Fortune also interned at women’s fashion label Thuy during New York Fashion Week while she was a student, working alongside their designers backstage to tailor outfits and coordinate fittings for the models. 

After graduating from the Art Institute in 2009, she held a variety of fashion jobs in New York: She worked as a hosiery designer at outerwear brand Royce Too for a year, then at Skechers as an assistant retail manager for another 11 months before spotting an opening for an outerwear designer at Eastman Footwear Group on Craigslist.

While neither of her first two jobs after college was her dream job, Fortune says she was able to gain “invaluable work experience” at each by shadowing designers and taking advantage of on-the-job skills training, including practicing her CAD (computer-aided design) technique. CAD software is used in the design process to create 2D drawings or 3D models of shoes.

“Because it was an outerwear designer job, I wouldn’t be focused on footwear, I’d be doing accessories like jackets and umbrellas, but I saw ‘footwear’ in the company name and thought it’d be a good opportunity to get my foot in the door regardless,” says Fortune. 

Although Fortune didn’t get the job, a recruiter from Eastman called her a few weeks later and offered her a different position, one that was more in line with her interests and experience: Hosiery designer.

As part of her role, she’d help train other designers on transferring their handwritten designs to digital software — a skill on Fortune’s resume that the hiring managers were impressed with. 

“At that time, the fashion industry was rapidly changing, and brands were asking for digital designs in place of handwritten sketches,” she explains. “But a lot of the designers weren’t trained in the software needed to produce this.” 

She started her first job at Eastman in April 2012, and within a year, transitioned to the footwear design team. Fortune says that staying up-to-date on her technical skills has helped her rise through the ranks — and in 2018, she became a lead designer. 

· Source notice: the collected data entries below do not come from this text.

Lemma shortest_cycle_ok g id :
  closed g → in_graph g id → sort_flags g →
  ∃ r g', lockdep_graph_get_shortest_cycle g id = Some (r, g') ∧
    match r with Some p => is_cycle g id p | None => ¬ tc (edge g) id id end.
Proof.
  intros Hc Hin Hfl. unfold lockdep_graph_get_shortest_cycle.
  fold (mark LOCKDEP_NODE_BFS_VISITED).
  set (g1 := update_node g id (mark LOCKDEP_NODE_BFS_VISITED)).
  assert (skel g1 = skel g) as Hsk by apply skel_mark.
  assert (∀ x, vis g1 x ↔ x = id) as Hvis.
  { intros x. unfold g1. rewrite vis_mark by done. split; [|by left]. intros [?|Hx]; [done|].
    unfold vis in Hx. destruct (Hfl x) as [H|[H|H]]; rewrite H in Hx; by destruct Hx. }
  destruct (bfs_loop_ok (S (S (length g1))) id [(id, [id])] g1) as (r & g' & Hr & Hres).
  - by eapply skel_closed.
  - intros n p [= -> ->]%list_elem_of_singleton. split; [|by apply Hvis].
    split; [done|]. split; [done|]. intros [|k] a b; simpl; done.
  - by apply Hvis.
  - intros x ->%Hvis. left. cbn. by apply list_elem_of_singleton.
  - unfold unvisited. pose proof (length_filter (λ n, Z.land (flags n) LOCKDEP_NODE_BFS_VISITED = 0) g1).
    cbn [length]. lia.
  - exists r, g'. split; [done|]. destruct r as [p|].
    + destruct Hres as (n & Hp & He). exists n. split; [by eapply skel_path|by eapply skel_edge].
    + intros Ht. apply Hres. by eapply (skel_tc g).
Qed.

(** A cycle that the new lock closes goes through the new lock. *)
Lemma with_lock_through g owned id x :
  ¬ cyclic g → tc (with_lock g owned id) x x → tc (with_lock g owned id) id id.
Proof.
  intros Hac Hx. set (R := with_lock g owned id) in *.
  assert (∀ a b, tc R a b → tc (edge g) a b ∨ tc R a id ∧ (b = id ∨ tc R id b)) as Hsplit.
  { induction 1 as [a b H|a b c H Hbc IH].
    - destruct H as [H|[H ->]]; [left; by apply tc_once|right].
      split; [apply tc_once; by right|by left].
    - destruct H as [H|[H ->]].
      + destruct IH as [IH|[IH1 IH2]]; [left; by eapply tc_l|right].
        split; [|done]. eapply tc_l; [by left|done].
      + right. split; [apply tc_once; by right|by right]. }
  destruct (Hsplit x x Hx) as [Ht|[H1 [->|H2]]]; [by destruct Hac; exists x|done|].
  by apply tc_transitive with x.
Qed.

(** ** Releasing and destroying *)

Lemma destroy_edges_filter es id : destroy_edges es id = filter (λ e, to e ≠ id) es.
Proof.
  assert (∀ es, drop_nexts es id = filter (λ e, to e ≠ id) es) as Hn.
  { clear. induction es as [|e es IH]; [done|]. cbn [drop_nexts]. rewrite filter_cons, IH.
    destruct (Z.eqb_spec (to e) id); by case_decide. }
  unfold destroy_edges. induction es as [|e es IH]; [done|]. cbn [drop_heads]. rewrite filter_cons.
  destruct (Z.eqb_spec (to e) id); case_decide; try done. by rewrite Hn.
Qed.

Lemma destroy_find g id x :
  find_node (lockdep_node_destroy g id) x =
  if x =? id then None
  else (λ n, Node (lock_id n) (filter (λ e, to e ≠ id) (edges n)) (flags n)) <$> find_node g x.
Proof.
  unfold lockdep_node_destroy. induction g as [|n g IH]; [by case_match|].
  rewrite filter_cons. case_decide as Hn; [rewrite fmap_cons|]; cbn [find_node lock_id]; rewrite IH.
  - destruct (Z.eqb_spec (lock_id n) x), (Z.eqb_spec x id); try done; [lia|].
    simpl. by rewrite destroy_edges_filter.
  - destruct (Z.eqb_spec (lock_id n) x), (Z.eqb_spec x id); try done. lia.
Qed.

Designing 75 shoes a month 

Most of Fortune’s mornings at Eastman’s office in downtown Manhattan start the same — with music. 

“I need a good playlist to get the creative juices flowing,” says Fortune, who adds that Nirvana and Beyoncé are on frequent rotation. 

While most of her workday is spent sketching designs for sneakers, hiking boots, sandals, heels and other footwear, Fortune also spends a lot of time coordinating with Eastman’s manufacturing teams in China and experimenting with different materials — silk, snakeskin, leather — from the stockpile in her office.

“But it’s mostly finding inspiration to flow out of me and put it into a shoe,” she says. Fortune estimates that she completes anywhere from 50 to 75 designs on average each month. Each brand Fortune works with will give her basic parameters for what they’re looking for — a sneaker to add to a specific line, for example — but she has “a lot of creative freedom,” she notes.

After the designs are approved by the brand’s sales and marketing teams, Fortune works with Eastman’s production teams to ensure the design is properly executed. Once first samples of the shoe are finished, they’re sent to trade shows and stores’ showrooms to gauge consumer interest before being shipped to stores and posted for sale online.

The skills that have helped her succeed as a designer the most, she says, are proficiency in graphic design software such as Adobe Photoshop and Illustrator, time management, communication, and, of course, creativity. 

“Since I work with so many different brands, I’ll often see men, women and children on the subway, on the street, even in line in front of me at a coffee shop, wearing my designs,” says Fortune. “That’s the best part of being a footwear designer: I get to see my work being worn, and enjoyed, out in the world.”